- YOUR INSTRUCTIONS: Where "responses" occurs in a line of the entries below, copy that line.

......

Lemma encode_response_ok ar h msg :
  let d := SerializeToString (echo_prefix ++ msg) in
  zlen d < 2 ^ 31 - HEADER_SIZE ->
  encode_response ar h msg =
    Ok (wire_frame (mkHeader (magic h) (version h) 1 (seq_id h) (payload_len h)) d).
Proof. cbn zeta. intros Hd. apply encode_fresh. unfold HEADER_SIZE in *. lia. Qed.

Lemma handleRequest_ok left out ok s h p :
  base left false s -> writer_inv h_write out ok false s -> msg_type h = 0 ->
  small_response (h, p) ->
  exists s', handleRequest h_write r_write h p s = Ok s' /\
    good h_write r_write (pend_w h_write r_write s) left (out ++ response (h, p)) ok false s s'.
Proof.
  intros Hb Hw Ht Hsm. unfold handleRequest, small_response in *. unfold response in *.
  rewrite Ht in *. cbn [Z.eqb] in *.
  destruct (ParseFromArray p) as [msg|].
  - rewrite zlen_wire_frame in Hsm. rewrite encode_response_ok by lia.
    cbn [mbind outcome_bind]. set (d := wire_frame _ _) in *.
    assert (Hd : item_ok d).
    { unfold item_ok, d. rewrite zlen_wire_frame. pose proof (zlen_nonneg (SerializeToString (echo_prefix ++ msg))).
      unfold HEADER_SIZE in *. lia. }
    destruct (push_ok h_write r_write Hsq left out ok false s d Hb Hw Hd) as (s' & -> & Hg); [done|].
    by exists s'.
  - rewrite app_nil_r. exists s. split; [done|]. do 3 (split; [done|]). by apply writer_eff_same.
Qed.

Lemma dispatch_ok fuel : forall left out ok s,
  base left false s -> writer_inv h_write out ok false s ->
  Forall small_response (drain_spec fuel left).1 -> (length left < fuel)%nat ->
  exists s', dispatch h_write r_write fuel s = Ok s' /\
    base (drain_spec fuel left).2 false s' /\
    writer_inv h_write (out ++ responses (drain_spec fuel left).1) ok false s' /\ rd s' = rd s /\
    writer_eff h_write r_write (pend_w h_write r_write s) s s'.
Proof.
  induction fuel as [|fuel IH]; intros left out ok s Hb Hw Hsm Hf; [lia|].
  cbn [dispatch drain_spec] in *. pose proof (ba_rd _ _ _ Hb) as (Hwf & _).
  pose proof (ba_left _ _ _ Hb) as Hl. unfold received in Hl.
  rewrite (ReadableBytes_contents (arena s)), Hl by done.
  destruct (Z.leb_spec HEADER_SIZE (zlen left)) as [H1|H1].
  2:{ assert (parse_spec left = PNeedHeader) as Hps
        by (unfold parse_spec; by rewrite (proj2 (Z.ltb_lt _ _))).
      rewrite Hps in *. cbn in *. rewrite app_nil_r. exists s.
      do 4 (split; [done|]). by apply writer_eff_same. }
  destruct (ParseMessage_ok (arena s) (read_buffer_ (conn s)) blank_header Hwf)
    as (b & -> & Hwf' & Hc' & Hso & _). rewrite Hl in *. cbn [mbind outcome_bind].
  destruct (base_read left (drop (Z.to_nat (consumed (parse_spec left))) left) false s
              (ctx s) (arena s) (set_read_buffer (conn s) b)) as [Hb1 Hw1]; try done.
  { apply Hb. } { by apply (rd_ok_set (arena s)); [apply Hb|..]. }
  specialize (Hw1 out ok Hw). set (s1 := set_io s _ _ _) in *.
  assert (Hef1 : sess_eff [] s s1) by (by apply io_eff_read; [..|split_and!]).
  destruct (parse_spec left) as [|h|h|h p] eqn:Hps; cbn [returned fst snd] in *;
    try (rewrite app_nil_r; exists s1; do 4 (split; [done|]); by exists []).
  destruct (drain_spec fuel _) as [ms rest] eqn:Ed. cbn [fst snd consumed] in *.
  apply Forall_cons in Hsm as [Hm Hsm].
  assert (Hh : exists s2, (if msg_type h =? 0 then handleRequest h_write r_write h p s1 else Ok s1)
                 = Ok s2 /\
            good h_write r_write (pend_w h_write r_write s1)
              (drop (Z.to_nat (HEADER_SIZE + zlen p)) left) (out ++ response (h, p)) ok false s1 s2).
  { destruct (Z.eqb_spec (msg_type h) 0) as [Ht|Ht].
    - by apply handleRequest_ok.
    - exists s1. split; [done|]. unfold response. rewrite (proj2 (Z.eqb_neq _ _)) by done.
      rewrite app_nil_r. do 3 (split; [done|]). by apply writer_eff_same. }
  destruct Hh as (s2 & -> & Hb2 & Hw2 & Hr2 & Hef2). cbn [mbind outcome_bind].
  destruct (IH _ _ ok s2 Hb2 Hw2) as (s3 & -> & Hb3 & Hw3 & Hr3 & Hef3).
  - by rewrite Ed.
  - rewrite length_drop. unfold HEADER_SIZE, zlen in *. lia.
  - exists s3. split; [done|]. rewrite Ed in *. cbn [fst snd] in *.
    unfold responses in *. cbn. rewrite app_assoc. do 2 (split; [done|]).
    split; [rewrite Hr3; by injection Hr2 as -> _|].
    eapply writer_eff_trans; [exact Hef1|]. by eapply writer_eff_comp.
Qed.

......

- RESPONSE FOR THIS EXERCISE:
    writer_inv h_write (out ++ responses (drain_spec fuel left).1) ok false s' /\ rd s' = rd s /\
    unfold responses in *. cbn. rewrite app_assoc. do 2 (split; [done|]).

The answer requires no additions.